Projects found: ['sbuser/example-project-tensorflow-keras', 'sbuser/SX3M']


In [9]:
selected_projects = os.environ["NEPTUNE_PROJECT"]
logging.info(f"Exporting {selected_projects}")

In [10]:
if selected_projects == "all":
    selected_projects = projects
else:
    selected_projects = selected_projects.split(",")

In [11]:
# %%
def flatten_namespaces(
    dictionary: dict, prefix: Optional[list] = None, result: Optional[list] = None
) -> list:
    if prefix is None:
        prefix = []
    if result is None:
        result = []

    for k, v in dictionary.items():
        if isinstance(v, dict):
            flatten_namespaces(v, prefix + [k], result)
        elif prefix_str := "/".join(prefix):
            result.append(f"{prefix_str}/{k}")
        else:
            result.append(k)
    return result

In [12]:
# %% Start backup
print(f"Starting backup. View logs at {log_filename}. Press Ctrl/Cmd + C to cancel at any time")
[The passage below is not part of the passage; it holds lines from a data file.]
Definition writeResponse {W} `{ResponseWriter W} (resp : Response) (w : W)
    : outcome (option error) * W :=
  let w := rwUpdHeader (copyHeaders (removeHopByHopHeaders (respHeader resp))) w in
  let w := if bool_decide (Trailer resp = ∅) then w
           else rwUpdHeader (declareTrailers (Trailer resp)) w in
  match rwWriteHeader (StatusCode resp) w with
  | (Panic m, w) => (Panic m, w)
  | (Ret _, w) =>
      match io_Copy (respBody resp) w with
      | (Panic m, w) => (Panic m, w)
      | (Ret (_, Some err), w) => (Ret (Some err), w)
      | (Ret (_, None), w) =>
          let w := rwUpdHeader (copyTrailers (Trailer resp)) w in
          let w := match rwFlush with Some flush => flush w | None => w end in
          (Ret None, w)
      end
  end.

(** ** Reference definitions *)

(** The fields of a comma-separated list. *)
Fixpoint commaFields (s : string) : list string :=
  match s with
  | EmptyString => [""]
  | String c s' =>
      if (c =? ",")%char then "" :: commaFields s'
      else match commaFields s' with
           | f :: fs => String c f :: fs
           | [] => [String c ""]
           end
  end.

Fixpoint ltrim (s : string) : string :=
  match s with
  | String c s' => if isBlank c then ltrim s' else s
  | EmptyString => EmptyString
  end.

Fixpoint rtrim (s : string) : string :=
  match s with
  | EmptyString => EmptyString
  | String c s' =>
      match rtrim s' with
      | EmptyString => if isBlank c then EmptyString else String c EmptyString
      | t => String c t
      end
  end.

Definition nonEmpty (s : string) : bool := negb (s =? "")%string.

(** ** [trimSpaces] *)

Lemma trimStart_spec fuel s a :
  (String.length s - a <= fuel)%nat -> (a <= String.length s)%nat ->
  let b := trimStart fuel s a (String.length s) in
  (a <= b <= String.length s)%nat /\ str_drop b s = ltrim (str_drop a s).
Proof.
  revert a. induction fuel as [|fuel IH]; intros a Hf Ha; simpl.
  - replace a with (String.length s) by lia. rewrite str_drop_length. split; [lia|done].
  - destruct (Nat.ltb_spec a (String.length s)) as [Hlt|Hge]; simpl.
    + destruct (get_lt s a Hlt) as [c Hc]. unfold blankAt. rewrite Hc, (str_drop_get _ _ _ Hc). simpl.
      destruct (isBlank c) eqn:Hb; [|split; [lia|by rewrite (str_drop_get _ _ _ Hc)]].
      destruct (IH (S a)) as [IH1 IH2]; [lia..|]. split; [lia|done].
    + replace a with (String.length s) by lia. rewrite str_drop_length. split; [lia|done].
Qed.

Lemma rtrim_snoc t c :
  rtrim (t +:+ String c "") = if isBlank c then rtrim t else t +:+ String c "".
Proof.
  induction t as [|d t IH]; simpl; [done|]. rewrite str_app_cons. simpl. rewrite IH.
  destruct (isBlank c); [done|]. destruct t; [done|]. by rewrite str_app_cons.
Qed.

Lemma trimEnd_spec fuel s a e :
  (e - a <= fuel)%nat -> (e <= String.length s)%nat ->
  slice s a (trimEnd fuel s a e) = rtrim (slice s a e).
Proof.
  revert e. induction fuel as [|fuel IH]; intros e Hf He; simpl.
  - unfold slice. by replace (e - a)%nat with 0%nat by lia.
  - destruct (Nat.ltb_spec a e) as [Hlt|Hge]; simpl.
    + destruct (get_lt s (e - 1)) as [c Hc]; [lia|]. unfold blankAt. rewrite Hc.
      assert (slice s a e = slice s a (e - 1) +:+ String c "") as Hs.
      { replace e with (S (e - 1)) at 1 by lia. apply slice_S; [lia|done]. }
      rewrite Hs, rtrim_snoc. destruct (isBlank c); [apply IH; lia|by rewrite Hs].
    + unfold slice. by replace (e - a)%nat with 0%nat by lia.
Qed.

(** The index loops trim blanks from both ends. *)
Lemma trimSpaces_spec s : trimSpaces s = rtrim (ltrim s).
Proof.
  unfold trimSpaces. destruct (trimStart_spec (String.length s) s 0) as [H1 H2]; [lia..|].
  rewrite trimEnd_spec by lia. by rewrite slice_to_end, H2.
Qed.

(** ** [splitHeaderTokens] *)

Definition headerTokens (fs : list string) : list string :=
  List.filter nonEmpty ((fun f => CanonicalHeaderKey (trimSpaces f)) <$> fs).

Lemma headerTokens_cons f fs :
  headerTokens (f :: fs) =
    (let t := CanonicalHeaderKey (trimSpaces f) in if (t =? "")%string then [] else [t]) ++ headerTokens fs.
Proof. unfold headerTokens, nonEmpty. simpl. by destruct (_ =? _)%string. Qed.

Lemma commaFields_not_nil s : commaFields s <> [].
Proof. destruct s as [|c s]; simpl; [done|]. destruct (_ =? _)%char; [done|]. by destruct (commaFields s). Qed.

Lemma splitLoop_spec v start i n :
  (start <= i)%nat -> (i + n = S (String.length v))%nat -> (1 <= n)%nat ->
  splitLoop v start i n =
    match commaFields (str_drop i v) with
    | f :: fs => headerTokens ((slice v start i +:+ f) :: fs)
    | [] => []
    end.
Proof.
  revert start i. induction n as [|n IH]; intros start i Hsi Hn H1; [lia|]. simpl.
  destruct (Nat.eqb_spec i (String.length v)) as [->|Hi]; simpl.
  - rewrite str_drop_length. simpl. rewrite str_app_nil_r, headerTokens_cons.
    f_equal. by replace n with 0%nat by lia.
  - destruct (get_lt v i) as [c Hc]; [lia|]. rewrite Hc, (str_drop_get _ _ _ Hc).
    cbn [commaFields]. destruct (Ascii.eqb_spec c ","%char) as [->|Hne].
    + rewrite bool_decide_true by done. rewrite str_app_nil_r, headerTokens_cons. f_equal.
      rewrite IH by lia. rewrite slice_empty. by destruct (commaFields _).
    + rewrite bool_decide_false by congruence. rewrite IH by lia.
      pose proof (commaFields_not_nil (str_drop (S i) v)).
      destruct (commaFields (str_drop (S i) v)) as [|f fs]; [done|].
      rewrite (slice_S _ _ _ _ Hsi Hc), <- str_app_assoc. done.
Qed.

Lemma splitHeaderTokens_fields v : splitHeaderTokens v = headerTokens (commaFields v).
Proof.
  unfold splitHeaderTokens. rewrite splitLoop_spec by lia. simpl.
  pose proof (commaFields_not_nil v). destruct (commaFields v); [done|]. by rewrite slice_empty.
Qed.

(** ** Properties *)

(** The index loop of [splitHeaderTokens] (with the trimming loops it calls)
    computes the comma-separated fields of the header value, blanks trimmed at
    both ends, canonicalised as header names, empty ones dropped, in order. *)
Theorem splitHeaderTokens_spec v :
  splitHeaderTokens v =
    List.filter nonEmpty ((fun f => CanonicalHeaderKey (rtrim (ltrim f))) <$> commaFields v).
Proof.
  rewrite splitHeaderTokens_fields. unfold headerTokens. f_equal.
  apply list_fmap_ext. intros _ f _. by rewrite trimSpaces_spec.
Qed.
Starting backup. View logs at neptune_backup_20250417125739.log. Press Ctrl/Cmd + C to cancel at any time


In [13]:
def download_metadata_for_runs(run_ids=[]):
    for project in tqdm(selected_projects, desc="Total progress"):
        project_download_path = os.path.join(download_folder, project)
        os.makedirs(project_download_path, exist_ok=True)
        logging.info(f"Downloading runs from {project} to {project_download_path}")
    
        with redirect_stdout(io.StringIO()) as f:
            with neptune.init_project(project=project, mode="read-only") as _project:
                # Fetch runs table
                runs_table = _project.fetch_runs_table(columns=[]).to_pandas()

                if len(run_ids) >= 1:
                    runs = run_ids
                else: 
                    runs = list(runs_table["sys/id"])
                    
                print(f"Running download for {len(runs)}:\n{run_ids}")                
                for run_id in tqdm(runs, desc=project):
                    with neptune.init_run(
                        project=project,
                        with_id=run_id,
                        mode="read-only",
                    ) as run:
                        run_download_path = os.path.join(project_download_path, run_id)
                        os.makedirs(run_download_path, exist_ok=True)
                        logging.info(f"Downloading {project}/{run_id} to {run_download_path}")

                        namespaces = flatten_namespaces(run.get_structure())
                        single_values = {}

                        for namespace in namespaces:
                            if namespace in _UNFETCHABLE_NAMESPACES:
                                continue

                            namespace_download_path = os.path.join(run_download_path, namespace)

                            try:
                                if str(run[namespace]).split()[0] == "<Artifact":
                                    if download_artifacts:
                                        # Download artifact
                                        run[namespace].download(namespace_download_path)
                                elif str(run[namespace]).split()[0] == "<StringSet":
                                    # Write to single_values container
                                    single_values[namespace] = run[namespace].fetch()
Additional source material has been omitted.